** Opening Information given block **

(** * Thread control of the JDWP debug agent (libjdwp/threadControl.c)

    A shallow embedding of the suspend/resume bookkeeping of
    [threadControl.c]: the per-thread [ThreadNode] records, the three thread
    lists, the JVMTI thread-local slot used to find a node, and the
    operations that reconcile the debugger-visible suspend counts with the
    JVMTI suspend and resume primitives.

    The C code mutates [ThreadNode] structures through pointers that are
    shared between the thread lists and the thread-local storage of the
    runtime.  The embedding keeps that sharing: nodes live in a heap indexed
    by node addresses, the lists and the thread-local slots hold addresses.
    Every operation is a function in a small state-and-exit monad over the
    [World]; the JVMTI calls it makes are appended to a trace, and the
    answers of the runtime are read from a [Runtime] record whose functions
    take the trace so far as the history.

    Left out: logging ([LOG_MISC], [log_debugee_location]), the JNI local
    reference frames ([WITH_LOCAL_REFS]) and the debugging dumps.

    Two builds.  [j9cfg.h], which is not among the sources, defines
    [J9VM_OPT_CRIU_SUPPORT] or leaves it out.  Section [ThreadControl] is
    the file as compiled without the macro.  With it the file has
    [find_ext_function] and one more block in each of
    [threadControl_addDebugThread] and [threadControl_removeDebugThread];
    module [Criu] holds these three functions as compiled with the macro.

    The lists.  A [ThreadList] is a chain of [next] and [prev] pointers from
    its [first] field.  The embedding holds each chain as the list of the
    addresses on it, and a node that is off every chain has null links.
    [addNode] and [removeNode] are given on these lists; module [Links]
    holds the two functions on the pointers themselves, and
    [Links_refine] shows that on a chain the two agree.  They agree only
    there: for a node whose [list] field names a list that the node is not
    linked on, or for a node added while it is linked, the C code cuts or
    knots the chain and the lists of the embedding no longer describe
    it. *)

From stdpp Require Import gmap list.
From Stdlib Require Import ZArith Lia.
From Stdlib Require String.

Open Scope Z_scope.

(** ** Machine integers *)

(** [jint] is a 32-bit and [jlong] a 64-bit two's complement integer; both
    are held in [Z] and every increment and decrement wraps. *)
Definition jint_min : Z := - 2 ^ 31.
Definition jint_max : Z := 2 ^ 31 - 1.
Definition jint_wrap (z : Z) : Z := (z + 2 ^ 31) mod 2 ^ 32 - 2 ^ 31.
Definition jint_inc (z : Z) : Z := jint_wrap (z + 1).
Definition jint_dec (z : Z) : Z := jint_wrap (z - 1).
Definition jlong_wrap (z : Z) : Z := (z + 2 ^ 63) mod 2 ^ 64 - 2 ^ 63.
Definition jlong_inc (z : Z) : Z := jlong_wrap (z + 1).

(** ** JNI references, JVMTI codes *)

(** A JNI reference is identified with the object it names, so that
    [isSameObject] is equality; [NULL] is the null reference. *)
Definition jobject := Z.
Definition jthread := jobject.
Definition jclass := jobject.
Definition jmethodID := Z.
Definition jlocation := Z.
Definition NULL : jobject := 0.

Definition isSameObject (a b : jobject) : bool := a =? b.

(** Modelled from the spec: the [jvmtiError] enumeration of jvmti.h and the
    agent's own codes of util.h are declared outside this file.  The codes
    that threadControl.c names are constructors; every other code of the
    runtime is [JVMTI_ERROR_other]. *)
Inductive jvmtiError : Type :=
| JVMTI_ERROR_NONE
| JVMTI_ERROR_THREAD_NOT_ALIVE
| JVMTI_ERROR_THREAD_SUSPENDED
| AGENT_ERROR_INTERNAL
| AGENT_ERROR_OUT_OF_MEMORY
| AGENT_ERROR_NULL_POINTER
| AGENT_ERROR_INVALID_THREAD
| AGENT_ERROR_NO_MORE_FRAMES
| JVMTI_ERROR_other (code : Z).

Definition is_NONE (e : jvmtiError) : bool :=
  match e with JVMTI_ERROR_NONE => true | _ => false end.
Definition is_THREAD_NOT_ALIVE (e : jvmtiError) : bool :=
  match e with JVMTI_ERROR_THREAD_NOT_ALIVE => true | _ => false end.
Definition is_THREAD_SUSPENDED (e : jvmtiError) : bool :=
  match e with JVMTI_ERROR_THREAD_SUSPENDED => true | _ => false end.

** Closing Information given block **

- [What to do]: Could you report how many lines of the entries include the word "runtime"? Only the number is needed.

- [Output of the task]: 3